Our model is built on conservative top-line assumptions and a margin trajectory that management's own guidance de-risks:

Forecast Item

2026E

2028E

2030E

Basis

Net Revenue ($B)

$3.3-3.5

$5.2-5.5

$7.6-8.0

17-20% CAGR

Net Margin

16-17%

18-19%

20%+

Operating leverage trajectory

Net Income ($B)

$0.55-0.60

$0.95-1.05

$1.50-1.60

Derived

Diluted Share Count (B)

~1.30

~1.38

~1.55

Dilution tapering to ~5%/yr

Diluted EPS

$0.42-0.46

$0.69-0.76

$0.97-1.03

Price target derivation: We apply 24x P/E to our 2030E EPS of ~$1.00, yielding a 2030 target of $24. Discounting to a 12-month horizon, we assume the market begins pricing 2028E earnings over the next year. At 2028E EPS midpoint of $0.72 and a 22x multiple — conservative for a platform growing 15-20% annually with SaaS characteristics — we arrive at a 12-month price target of $22.00, representing approximately 26% upside.

Scenario

2030E EPS

P/E Multiple

2030 Target

Implied Return

Bear

$0.90

20x

$18.00

~+3% (discounted)

Base (our estimate)

$1.00

24x

$24.00

~+26% (12-month)

Bull

$1.20

28x

$33.60

~+93%

6.Risks — Named, Not Buried

Risk 1 — Unsecured Personal Loan Credit Exposure

SoFi's lending portfolio is heavily weighted toward unsecured personal loans. No collateral means recovery rates approach zero in default scenarios. In an environment where rates stay elevated and consumer credit quality deteriorates at the margin, loss provisions will hit the income statement directly and the impact will flow through to consolidated earnings without a buffer.

Our mitigant: SoFi's target demographic — high-FICO professionals and prime borrowers — has historically outperformed broader consumer credit benchmarks.
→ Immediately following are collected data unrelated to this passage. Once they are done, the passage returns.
(** * PyDDSBB demo applications: the session controller and its helpers

    A shallow embedding of [src/app_pyddsbb_minimize.py] (the 1-D global
    optimisation demo) and of [run_pyddsbb] from [src/app_pyddsbb.py] (the
    parametric fitting demo), followed by the properties of the session
    controller, of the objective adapter and of the problem construction.

    Python values are modelled as follows.
    - [float] is IEEE binary64, here Rocq's primitive [float]; Python's [==],
      [>] and [+] on floats are [PrimFloat.eqb], [PrimFloat.ltb] and
      [PrimFloat.add].
    - [int] is [Z]; [str] is [string]; [bool] is [bool].
    - Exceptions are values of [exn]; a computation that may raise and that
      mutates objects is a function [S -> Res A * S]: the state reached when an
      exception propagates keeps every mutation made before the raise.
    - Objects that are shared by reference (the generator built by
      [np.random.default_rng]) live in a store and are named by their address.
    - The third-party libraries (numpy's transcendental functions and random
      stream, the PyDDSBB solver) are interfaces, given as type classes; the
      properties of the controller hold for every solver behind the
      interface.
    - The class [PyDDSBB.DDSBBModel.Problem] is not among the sources.  The
      calls the applications make on it are recorded; the checks it makes on
      its arguments are modelled from the specification (section 4.2), apart
      from the record, in [add_objective_checked] and [add_variable_checked].
    - One interaction (a click, a changed widget) is one run of the script,
      [rerun]; [st.session_state] is the part of the state that survives from
      one run to the next.  The calls made on the solver library are recorded
      in a trace, each with the identity of the solver object it is made on. *)

From Stdlib Require Import ZArith Floats List String Bool Lia.
From stdpp Require Import base list strings.
Import ListNotations.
This does not confer immunity. A macro shock would still hurt. But it is a structurally better book than the consumer credit average implies.

Risk 2 — Share Dilution

The share count grew 16.3% YoY in the most recent period. That is a material headwind to per-share value creation. Our model assumes dilution tapers to approximately 5% annually as the business becomes more self-funding. This is an assumption that warrants quarterly scrutiny. If dilution persists above 10%, the EPS trajectory flattens materially.
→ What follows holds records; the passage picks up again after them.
(** * gpm, lib/git.js: version selection, ref parsing, trust verification
      and tree hashing.

    A shallow embedding of the functions exported by [lib/git.js].  JavaScript
    strings are modelled as [string], every character standing for one code
    unit in the range U+0000..U+00FF; promises are modelled by their settled
    outcome; subprocesses by what they hand back to the callback. *)

From Stdlib Require Import ZArith NArith List String Ascii Bool Permutation Sorted Lia.
From Stdlib.Strings Require Import Byte.
From stdpp Require Import gmap strings sorting.
Import ListNotations.

#[local] Open Scope string_scope.
#[local] Open Scope list_scope.

(** ** JavaScript built-ins used by the module *)

Module Js.

(** The outcome of an awaited promise (or of a call that may throw). *)
Inductive outcome (E A : Type) : Type :=
| Resolved (a : A)
| Rejected (e : E).
Arguments Resolved {E A} a.
Arguments Rejected {E A} e.

Definition bind {E A B} (m : outcome E A) (k : A -> outcome E B) : outcome E B :=
  match m with
  | Resolved a => k a
  | Rejected e => Rejected e
  end.

(** [s.indexOf(p)]: the first index at which [p] occurs in [s], or [-1]. *)
Fixpoint indexOf (p s : string) : Z :=
  if String.prefix p s then 0%Z
  else match s with
       | EmptyString => (-1)%Z
       | String _ s' => let r := indexOf p s' in
                        if (r <? 0)%Z then (-1)%Z else (r + 1)%Z
       end.

(** [s.includes(p)]. *)
Definition includes (p s : string) : bool := (0 <=? indexOf p s)%Z.

Fixpoint drop (n : nat) (s : string) : string :=
  match n, s with
  | O, _ => s
  | S n', String _ s' => drop n' s'
  | S _, EmptyString => EmptyString
  end.

(** [s.replace(p, r)] with a string pattern: only the first occurrence of
    [p] is replaced.  (The callers pass [r = ''], so the [$]-patterns of the
    replacement string play no role.) *)
Fixpoint replace (p r s : string) : string :=
  if String.prefix p s then r ++ drop (String.length p) s
  else match s with
       | EmptyString => EmptyString
       | String c s' => String c (replace p r s')
       end.

(** White space as [String.prototype.trim] sees it, among the code units
    below U+0100: TAB, LF, VT, FF, CR, SPACE and NBSP. *)
Definition is_space (c : ascii) : bool :=
  let n := nat_of_ascii c in
  ((9 <=? n)%nat && (n <=? 13)%nat) || (n =? 32)%nat || (n =? 160)%nat.

Fixpoint trimStart (s : string) : string :=
  match s with
  | EmptyString => EmptyString
  | String c s' => if is_space c then trimStart s' else s
  end.

Fixpoint trimEnd (s : string) : string :=
  match s with
  | EmptyString => EmptyString
  | String c s' =>
      match trimEnd s' with
      | EmptyString => if is_space c then EmptyString else String c EmptyString
      | t => String c t
      end
  end.

Definition trim (s : string) : string := trimEnd (trimStart s).

Fixpoint all_chars (p : ascii -> bool) (s : string) : bool :=
  match s with
  | EmptyString => true
  | String c s' => p c && all_chars p s'
  end.

Definition newline : ascii := ascii_of_nat 10.
Definition tab : ascii := ascii_of_nat 9.

(** [s.split('\n')]: never empty, [''.split('\n')] is [['']]. *)
Fixpoint split_lines (s : string) : list string :=
  match s with
  | EmptyString => [EmptyString]
  | String c s' =>
      if Ascii.eqb c newline then EmptyString :: split_lines s'
      else match split_lines s' with
           | h :: t => String c h :: t
           | [] => [String c EmptyString]
           end
  end.

(** [Buffer.from(s, 'utf8')], for code units below U+0100: one byte below
    U+0080, two bytes from there on. *)
Definition byte_of_N (n : N) : byte :=
  match Byte.of_N n with
  | Some b => b
  | None => Byte.x00
  end.

Definition utf8_char (c : ascii) : list byte :=
  let n := N_of_ascii c in
  if (n <? 128)%N then [byte_of_N n]
  else [byte_of_N (192 + n / 64); byte_of_N (128 + n mod 64)].

Fixpoint utf8 (s : string) : list byte :=
  match s with
  | EmptyString => []
  | String c s' => utf8_char c ++ utf8 s'
  end.

(** [buf.toString('hex')]: two lowercase digits per byte, nothing between. *)
Definition hex_digit (n : N) : ascii :=
  if (n <? 10)%N then ascii_of_N (48 + n) else ascii_of_N (87 + n).

Fixpoint hex (d : list byte) : string :=
  match d with
  | [] => EmptyString
  | b :: d' =>
      String (hex_digit (Byte.to_N b / 16))
        (String (hex_digit (Byte.to_N b mod 16)) (hex d'))
  end.

(** The comparison [sort] makes when it is given no comparison function:
    strings by their code units. *)
Definition default_compare (a b : string) : Z :=
  match String.compare a b with
  | Lt => (-1)%Z
  | Eq => 0%Z
  | Gt => 1%Z
  end.

(** *** [Array.prototype.sort]

    The engine owns the algorithm; the program only supplies the comparison
    function.  An engine is therefore an interface.  Two insertion
    strategies are its instances here; they differ on the comparison
    function [sortTags] passes. *)
Class SortEngine : Type :=
  array_sort : forall {A : Type}, (A -> A -> Z) -> list A -> list A.

Section Insertion.
Context {A : Type} (comparefn : A -> A -> Z).

(** The sorted part of the array is kept with its last element first, the
    way the inner loop walks it ([j] going down from [i - 1]). *)

(** [order = comparefn(tmp, element); if (order > 0) shift tmp right]. *)
Fixpoint insert_while_greater (element : A) (sorted_rev : list A) : list A :=
  match sorted_rev with
  | [] => [element]
  | tmp :: rest =>
      if (0 <? comparefn tmp element)%Z
      then tmp :: insert_while_greater element rest
      else element :: tmp :: rest
  end.

(** [order = comparefn(pivot, tmp); if (order < 0) go left of tmp]. *)
Fixpoint insert_while_less (pivot : A) (sorted_rev : list A) : list A :=
  match sorted_rev with
  | [] => [pivot]
  | tmp :: rest =>
      if (comparefn pivot tmp <? 0)%Z
      then tmp :: insert_while_less pivot rest
      else pivot :: tmp :: rest
  end.

Definition insertion_sort (ins : A -> list A -> list A) (l : list A) : list A :=
  rev (fold_left (fun acc x => ins x acc) l []).

End Insertion.

(** Straight insertion, moving an element left while its left neighbour
    compares greater: stable.  (The loop V8 ran on short arrays before its
    version 7.0.) *)
Definition stable_engine : SortEngine :=
  fun A comparefn => insertion_sort (insert_while_greater comparefn).

(** Insertion that moves an element left while it compares less than its
    left neighbour, the question binary insertion and run detection ask. *)
Definition eager_engine : SortEngine :=
  fun A comparefn => insertion_sort (insert_while_less comparefn).

(** What every engine is relied on for.  [le a b] reads "a may stand before
    b"; a comparison function is truthful for [le] when each of its three
    answers is a true statement about [le]. *)
Definition truthful {A} (comparefn : A -> A -> Z) (le : A -> A -> Prop)
    (l : list A) : Prop :=
  forall a b, In a l -> In b l ->
    ((0 < comparefn a b)%Z -> le b a) /\
    ((comparefn a b < 0)%Z -> le a b) /\
    (comparefn a b = 0%Z -> le a b /\ le b a).

Definition transitive_on {A} (le : A -> A -> Prop) (l : list A) : Prop :=
  forall a b c, In a l -> In b l -> In c l -> le a b -> le b c -> le a c.

Class SortEngineLaws (E : SortEngine) : Prop := {
  array_sort_perm :
    forall (A : Type) (comparefn : A -> A -> Z) (l : list A),
      Permutation (array_sort comparefn l) l;
  array_sort_sorted :
    forall (A : Type) (comparefn : A -> A -> Z) (le : A -> A -> Prop) (l : list A),
      transitive_on le l -> truthful comparefn le l ->
      StronglySorted le (array_sort comparefn l)
}.

End Js.

(** The values the module throws or rejects with. *)
Inductive js_error : Type :=
| TypeError (message : string)
| Error (message : string)
| ChildProcessError (code : option Z) (stderr : string)
| SystemError (code : string).

(** ** The version-comparison collaborator *)

(** [vendor/semver] is taken as given: the three functions the module calls,
    on the names they accept. *)
Record semver_api : Type := {
  semver_gt : string -> string -> bool;
  semver_lt : string -> string -> bool;
  semver_satisfies : string -> string -> bool
}.

(** ** Version Selector *)

Section VersionSelector.
Context {engine : Js.SortEngine} (semver : semver_api).

(** The truth value of an optional boolean argument: a missing argument is
    [undefined], which is falsy. *)
Definition truthy (flag : option bool) : bool :=
  match flag with
  | Some true => true
  | _ => false
  end.

Definition version_tag (tag : string) : bool := (Js.indexOf "v" tag =? 0)%Z.

Definition cmp (desc : option bool) : string -> string -> bool :=
  if truthy desc then semver_gt semver else semver_lt semver.

(** The comparison function handed to [sort]. *)
Definition comparator (desc : option bool) (a b : string) : Z :=
  if String.eqb a b then 0%Z
  else if cmp desc a b then 1%Z else (-1)%Z.

Definition sortTags (tags : list string) (desc : option bool) : list string :=
  let filtered := List.filter version_tag tags in
  Js.array_sort (comparator desc) filtered.

(** [null] is [None]. *)
Definition matchTag (tags : list string) (needed : string) : option string :=
  let sorted := sortTags tags None in
  List.find (fun tag => semver_satisfies semver (Js.replace "v" "" tag) needed) sorted.

End VersionSelector.

(** ** A model of the version-comparison collaborator *)

(** Modelled from the spec: [vendor/semver] is not among the sources.  This
    is the fragment of semantic versioning the examples need: full versions
    [[v]MAJOR.MINOR.PATCH[-PRERELEASE][+BUILD]], their precedence, and ranges
    that are a space-separated list of primitive comparators, caret ranges
    and tilde ranges over full versions.  Anything else does not parse:
    comparisons then answer [false], and nothing satisfies such a range. *)
Module Semver.

Inductive ident : Type :=
| Numeric (n : N)
| Alnum (s : string).

Record version : Type := mk_version {
  major : N;
  minor : N;
  patch : N;
  prerelease : list ident
}.

Definition is_digit (c : ascii) : bool :=
  let n := nat_of_ascii c in (48 <=? n)%nat && (n <=? 57)%nat.

Definition is_ident_char (c : ascii) : bool :=
  let n := nat_of_ascii c in
  is_digit c || ((65 <=? n)%nat && (n <=? 90)%nat)
  || ((97 <=? n)%nat && (n <=? 122)%nat) || (n =? 45)%nat.

Fixpoint digits_value (s : string) (acc : N) : N :=
  match s with
  | EmptyString => acc
  | String c s' => digits_value s' (acc * 10 + (N_of_ascii c - 48))%N
  end.

(** A numeric identifier: digits, without a leading zero unless it is [0]. *)
Definition parse_numeric (s : string) : option N :=
  match s with
  | EmptyString => None
  | String c s' =>
      if Js.all_chars is_digit s
         && negb (Ascii.eqb c "0" && negb (String.eqb s' EmptyString))
      then Some (digits_value s 0%N)
      else None
  end.

(** All the pieces between occurrences of [sep]. *)
Fixpoint split_on (sep : ascii) (s : string) : list string :=
  match s with
  | EmptyString => [EmptyString]
  | String c s' =>
      if Ascii.eqb c sep then EmptyString :: split_on sep s'
      else match split_on sep s' with
           | h :: t => String c h :: t
           | [] => [String c EmptyString]
           end
  end.

(** The part before the first [sep], and the part after it if there is one. *)
Fixpoint cut (sep : ascii) (s : string) : string * option string :=
  match s with
  | EmptyString => (EmptyString, None)
  | String c s' =>
      if Ascii.eqb c sep then (EmptyString, Some s')
      else let (a, b) := cut sep s' in (String c a, b)
  end.

Definition parse_ident (s : string) : option ident :=
  if String.eqb s EmptyString then None
  else if Js.all_chars is_digit s then option_map Numeric (parse_numeric s)
  else if Js.all_chars is_ident_char s then Some (Alnum s)
  else None.

Fixpoint parse_idents (l : list string) : option (list ident) :=
  match l with
  | [] => Some []
  | s :: l' =>
      match parse_ident s, parse_idents l' with
      | Some i, Some is' => Some (i :: is')
      | _, _ => None
      end
  end.

Definition valid_build (build : option string) : bool :=
  match build with
  | None => true
  | Some b =>
      forallb (fun s => negb (String.eqb s EmptyString) && Js.all_chars is_ident_char s)
              (split_on "." b)
  end.

Definition parse_plain (s : string) : option version :=
  let (rest, build) := cut "+" s in
  let (core, pre) := cut "-" rest in
  if valid_build build then
    match split_on "." core with
    | [a; b; c] =>
        match parse_numeric a, parse_numeric b, parse_numeric c with
        | Some x, Some y, Some z =>
            match pre with
            | None => Some (mk_version x y z [])
            | Some p => option_map (mk_version x y z) (parse_idents (split_on "." p))
            end
        | _, _, _ => None
        end
    | _ => None
    end
  else None.

Definition parse (s : string) : option version :=
  match s with
  | String "v" s' => parse_plain s'
  | _ => parse_plain s
  end.

Definition compare_ident (a b : ident) : comparison :=
  match a, b with
  | Numeric x, Numeric y => N.compare x y
  | Numeric _, Alnum _ => Lt
  | Alnum _, Numeric _ => Gt
  | Alnum x, Alnum y => String.compare x y
  end.

Fixpoint compare_idents (a b : list ident) : comparison :=
  match a, b with
  | [], [] => Eq
  | [], _ :: _ => Lt
  | _ :: _, [] => Gt
  | x :: a', y :: b' =>
      match compare_ident x y with
      | Eq => compare_idents a' b'
      | c => c
      end
  end.

(** A version without pre-release identifiers has the higher precedence. *)
Definition compare_prerelease (a b : list ident) : comparison :=
  match a, b with
  | [], [] => Eq
  | [], _ :: _ => Gt
  | _ :: _, [] => Lt
  | _, _ => compare_idents a b
  end.

Definition then_compare (c d : comparison) : comparison :=
  match c with
  | Eq => d
  | _ => c
  end.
Risk 3 — Interest Rate Sensitivity

The bank charter is a structural cost advantage, but it introduces rate risk. If the Fed re-enters a tightening cycle, net interest margins compress and refi demand (student loans, mortgages) falls. Transaction volumes in the lending segment would decline before cost savings could offset them.

Risk 4 — Regulatory and Product Risk

SoFi operates across consumer banking, crypto, prediction markets, and B2B financial infrastructure — each carrying distinct regulatory exposure. A crackdown on any one vertical could disrupt product availability or impose compliance costs that management has not budgeted for. This is a tail risk rather than a base case, but it is non-trivial given the breadth of the product footprint.

7.Investment Conclusion

The market is currently pricing SoFi as a maturing consumer fintech with moderating growth and credit risk. We think the market is looking at the wrong part of the business. The right frame is: a compounding platform with three embedded growth options, a structurally advantaged funding model, and a 19-million-member conversion pipeline that carries near-zero incremental acquisition cost.

The key data points that anchor our thesis:

  • 42.5% YoY net revenue growth — top decile in the financial sector, not a one-quarter anomaly
  • 115.4% NPR, rising for two consecutive years — cross-sell is deepening, not plateauing
  • Q1 net margin of 15.1%, up from 13.3% for full-year 2025 — operating leverage is active
  • 19.3 million financial services products with minimal monetization — the conversion pipeline is real and costless to activate
  • SoFi Plus offers a SaaS re-rating catalyst that the market has not begun to price

The six-month underperformance relative to peers reflects sentiment fatigue, not fundamental deterioration. In our experience, that kind of dislocation — strong results, weak price action — is where the asymmetric setups tend to live.

We initiate with a Strong Buy rating and a 12-month price target of $22.00, representing approximately 26% upside. Under the bull scenario — margin expansion ahead of schedule, B2B re-rating, or SoFi Plus adoption inflection — the target moves to $30+.